**WHAT YOU WILL DO:**
Locate the line that contains "Definition dfs_inv_any h" in the entries below, then repeat it and every following line through the line that contains "omap (λ e : loc", exactly, and no others.

▼

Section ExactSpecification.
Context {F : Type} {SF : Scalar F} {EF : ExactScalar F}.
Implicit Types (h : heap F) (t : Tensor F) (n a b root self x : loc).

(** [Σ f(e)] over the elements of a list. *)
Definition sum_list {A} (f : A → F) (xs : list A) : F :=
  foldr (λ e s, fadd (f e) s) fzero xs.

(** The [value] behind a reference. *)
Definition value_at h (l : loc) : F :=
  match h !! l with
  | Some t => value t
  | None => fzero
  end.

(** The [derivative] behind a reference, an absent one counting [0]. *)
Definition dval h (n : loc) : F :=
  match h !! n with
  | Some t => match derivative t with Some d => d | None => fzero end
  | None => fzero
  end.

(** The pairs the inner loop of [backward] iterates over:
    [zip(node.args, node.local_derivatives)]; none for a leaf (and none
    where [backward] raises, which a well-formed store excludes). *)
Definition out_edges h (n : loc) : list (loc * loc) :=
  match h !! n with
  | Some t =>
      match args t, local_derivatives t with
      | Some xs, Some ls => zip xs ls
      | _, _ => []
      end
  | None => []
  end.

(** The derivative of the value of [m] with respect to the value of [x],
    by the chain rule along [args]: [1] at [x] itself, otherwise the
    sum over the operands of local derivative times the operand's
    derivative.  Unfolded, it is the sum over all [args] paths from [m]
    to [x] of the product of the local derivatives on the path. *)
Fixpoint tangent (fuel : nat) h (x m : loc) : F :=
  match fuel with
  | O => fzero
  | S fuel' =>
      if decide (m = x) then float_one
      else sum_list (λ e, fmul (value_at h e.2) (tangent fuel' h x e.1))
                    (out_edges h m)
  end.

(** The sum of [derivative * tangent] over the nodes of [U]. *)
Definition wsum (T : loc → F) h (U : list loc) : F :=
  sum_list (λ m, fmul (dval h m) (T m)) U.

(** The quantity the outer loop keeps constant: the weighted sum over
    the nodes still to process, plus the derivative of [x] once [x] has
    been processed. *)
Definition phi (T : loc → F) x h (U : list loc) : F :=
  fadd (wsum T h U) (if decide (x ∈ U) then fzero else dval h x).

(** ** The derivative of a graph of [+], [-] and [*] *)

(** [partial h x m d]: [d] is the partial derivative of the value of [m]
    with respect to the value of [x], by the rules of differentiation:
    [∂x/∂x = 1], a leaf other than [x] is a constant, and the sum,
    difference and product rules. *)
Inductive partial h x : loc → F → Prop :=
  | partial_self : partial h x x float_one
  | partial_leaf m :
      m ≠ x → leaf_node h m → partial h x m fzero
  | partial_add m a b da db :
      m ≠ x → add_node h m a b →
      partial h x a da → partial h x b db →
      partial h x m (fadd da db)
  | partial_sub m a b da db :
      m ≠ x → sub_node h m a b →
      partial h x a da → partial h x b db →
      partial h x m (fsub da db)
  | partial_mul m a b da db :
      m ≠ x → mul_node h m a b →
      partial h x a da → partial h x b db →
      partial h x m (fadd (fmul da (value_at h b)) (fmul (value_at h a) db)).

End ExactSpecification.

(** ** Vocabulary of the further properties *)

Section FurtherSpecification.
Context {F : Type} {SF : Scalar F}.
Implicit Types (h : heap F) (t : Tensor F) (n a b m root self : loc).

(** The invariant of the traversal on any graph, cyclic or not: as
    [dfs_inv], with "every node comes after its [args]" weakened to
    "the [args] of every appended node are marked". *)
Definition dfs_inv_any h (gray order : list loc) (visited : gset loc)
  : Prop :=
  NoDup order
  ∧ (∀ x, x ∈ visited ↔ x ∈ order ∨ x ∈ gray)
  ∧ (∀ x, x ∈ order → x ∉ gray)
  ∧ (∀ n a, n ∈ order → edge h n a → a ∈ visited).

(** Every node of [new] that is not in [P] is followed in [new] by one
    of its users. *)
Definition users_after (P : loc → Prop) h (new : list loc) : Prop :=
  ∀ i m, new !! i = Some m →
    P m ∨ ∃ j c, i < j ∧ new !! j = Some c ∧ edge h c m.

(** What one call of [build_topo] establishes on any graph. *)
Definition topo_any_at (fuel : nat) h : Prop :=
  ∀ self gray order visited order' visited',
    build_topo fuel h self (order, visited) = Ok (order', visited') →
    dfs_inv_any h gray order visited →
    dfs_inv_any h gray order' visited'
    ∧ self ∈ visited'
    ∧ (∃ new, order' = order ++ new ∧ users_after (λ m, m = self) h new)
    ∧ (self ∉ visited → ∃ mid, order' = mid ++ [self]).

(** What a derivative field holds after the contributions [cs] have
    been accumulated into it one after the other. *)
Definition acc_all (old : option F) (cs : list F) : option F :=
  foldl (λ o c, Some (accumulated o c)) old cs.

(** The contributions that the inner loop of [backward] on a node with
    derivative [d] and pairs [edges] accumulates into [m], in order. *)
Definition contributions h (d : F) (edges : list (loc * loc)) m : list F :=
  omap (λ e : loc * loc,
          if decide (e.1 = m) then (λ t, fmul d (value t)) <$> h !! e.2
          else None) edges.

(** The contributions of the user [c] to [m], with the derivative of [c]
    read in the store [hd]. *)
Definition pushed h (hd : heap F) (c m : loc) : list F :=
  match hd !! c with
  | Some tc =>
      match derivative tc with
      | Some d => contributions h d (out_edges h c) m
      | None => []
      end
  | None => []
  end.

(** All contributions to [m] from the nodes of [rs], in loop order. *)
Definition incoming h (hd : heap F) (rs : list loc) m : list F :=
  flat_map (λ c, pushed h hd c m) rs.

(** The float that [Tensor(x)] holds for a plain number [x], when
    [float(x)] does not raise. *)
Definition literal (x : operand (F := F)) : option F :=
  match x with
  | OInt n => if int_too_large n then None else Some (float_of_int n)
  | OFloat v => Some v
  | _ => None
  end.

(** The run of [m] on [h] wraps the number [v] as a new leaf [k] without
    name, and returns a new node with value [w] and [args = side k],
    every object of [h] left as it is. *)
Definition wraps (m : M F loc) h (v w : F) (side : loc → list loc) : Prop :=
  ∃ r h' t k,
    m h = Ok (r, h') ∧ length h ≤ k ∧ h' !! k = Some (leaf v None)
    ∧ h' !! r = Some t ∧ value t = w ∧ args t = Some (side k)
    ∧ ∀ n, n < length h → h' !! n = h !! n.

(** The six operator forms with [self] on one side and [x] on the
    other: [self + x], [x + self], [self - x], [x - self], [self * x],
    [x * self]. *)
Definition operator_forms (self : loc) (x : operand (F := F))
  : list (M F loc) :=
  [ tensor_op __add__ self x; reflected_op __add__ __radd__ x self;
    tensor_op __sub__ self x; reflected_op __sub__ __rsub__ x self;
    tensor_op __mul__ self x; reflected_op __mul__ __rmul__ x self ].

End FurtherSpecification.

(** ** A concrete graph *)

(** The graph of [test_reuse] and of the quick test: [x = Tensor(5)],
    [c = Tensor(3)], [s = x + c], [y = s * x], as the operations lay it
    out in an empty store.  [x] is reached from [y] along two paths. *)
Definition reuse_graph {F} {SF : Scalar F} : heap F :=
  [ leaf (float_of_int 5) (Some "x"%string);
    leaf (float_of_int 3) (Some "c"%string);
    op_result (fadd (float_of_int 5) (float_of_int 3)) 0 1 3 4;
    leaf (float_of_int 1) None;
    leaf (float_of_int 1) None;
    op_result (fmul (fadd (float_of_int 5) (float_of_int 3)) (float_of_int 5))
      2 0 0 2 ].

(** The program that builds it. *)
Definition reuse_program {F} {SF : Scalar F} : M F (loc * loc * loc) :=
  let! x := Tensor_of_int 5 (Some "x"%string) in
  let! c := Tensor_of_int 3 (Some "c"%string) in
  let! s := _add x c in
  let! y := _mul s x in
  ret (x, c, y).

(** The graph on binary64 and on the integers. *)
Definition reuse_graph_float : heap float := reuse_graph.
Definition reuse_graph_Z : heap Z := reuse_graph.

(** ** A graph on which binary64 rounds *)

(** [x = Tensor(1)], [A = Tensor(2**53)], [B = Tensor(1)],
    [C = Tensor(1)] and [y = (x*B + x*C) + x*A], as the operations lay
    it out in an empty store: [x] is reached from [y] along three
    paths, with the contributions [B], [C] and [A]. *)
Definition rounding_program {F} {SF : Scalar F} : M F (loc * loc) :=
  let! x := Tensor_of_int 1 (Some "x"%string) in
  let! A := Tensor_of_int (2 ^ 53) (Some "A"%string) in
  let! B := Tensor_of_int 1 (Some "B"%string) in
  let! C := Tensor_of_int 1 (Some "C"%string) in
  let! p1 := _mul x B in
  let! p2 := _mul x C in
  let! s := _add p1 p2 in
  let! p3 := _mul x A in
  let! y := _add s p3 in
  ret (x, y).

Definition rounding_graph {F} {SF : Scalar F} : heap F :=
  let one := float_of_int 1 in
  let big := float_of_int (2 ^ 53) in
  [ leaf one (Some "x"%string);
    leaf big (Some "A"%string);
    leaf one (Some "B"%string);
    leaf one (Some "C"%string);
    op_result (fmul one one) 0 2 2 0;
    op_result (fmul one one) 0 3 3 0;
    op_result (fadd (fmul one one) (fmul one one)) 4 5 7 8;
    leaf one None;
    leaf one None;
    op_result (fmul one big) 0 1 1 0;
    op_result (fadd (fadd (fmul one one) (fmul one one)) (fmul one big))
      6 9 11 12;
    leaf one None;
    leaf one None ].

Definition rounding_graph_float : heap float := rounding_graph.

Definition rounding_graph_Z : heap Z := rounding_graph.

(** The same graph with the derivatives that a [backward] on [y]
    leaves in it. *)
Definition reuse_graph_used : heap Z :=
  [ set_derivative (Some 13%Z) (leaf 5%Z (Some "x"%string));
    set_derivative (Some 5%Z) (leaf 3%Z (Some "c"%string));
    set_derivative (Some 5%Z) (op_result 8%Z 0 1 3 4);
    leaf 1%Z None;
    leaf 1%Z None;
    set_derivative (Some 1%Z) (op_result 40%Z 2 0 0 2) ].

▲

**REPLY:**
Definition dfs_inv_any h (gray order : list loc) (visited : gset loc)
  : Prop :=
  NoDup order
  ∧ (∀ x, x ∈ visited ↔ x ∈ order ∨ x ∈ gray)
  ∧ (∀ x, x ∈ order → x ∉ gray)
  ∧ (∀ n a, n ∈ order → edge h n a → a ∈ visited).

(** Every node of [new] that is not in [P] is followed in [new] by one
    of its users. *)
Definition users_after (P : loc → Prop) h (new : list loc) : Prop :=
  ∀ i m, new !! i = Some m →
    P m ∨ ∃ j c, i < j ∧ new !! j = Some c ∧ edge h c m.

(** What one call of [build_topo] establishes on any graph. *)
Definition topo_any_at (fuel : nat) h : Prop :=
  ∀ self gray order visited order' visited',
    build_topo fuel h self (order, visited) = Ok (order', visited') →
    dfs_inv_any h gray order visited →
    dfs_inv_any h gray order' visited'
    ∧ self ∈ visited'
    ∧ (∃ new, order' = order ++ new ∧ users_after (λ m, m = self) h new)
    ∧ (self ∉ visited → ∃ mid, order' = mid ++ [self]).

(** What a derivative field holds after the contributions [cs] have
    been accumulated into it one after the other. *)
Definition acc_all (old : option F) (cs : list F) : option F :=
  foldl (λ o c, Some (accumulated o c)) old cs.

(** The contributions that the inner loop of [backward] on a node with
    derivative [d] and pairs [edges] accumulates into [m], in order. *)
Definition contributions h (d : F) (edges : list (loc * loc)) m : list F :=
  omap (λ e : loc * loc,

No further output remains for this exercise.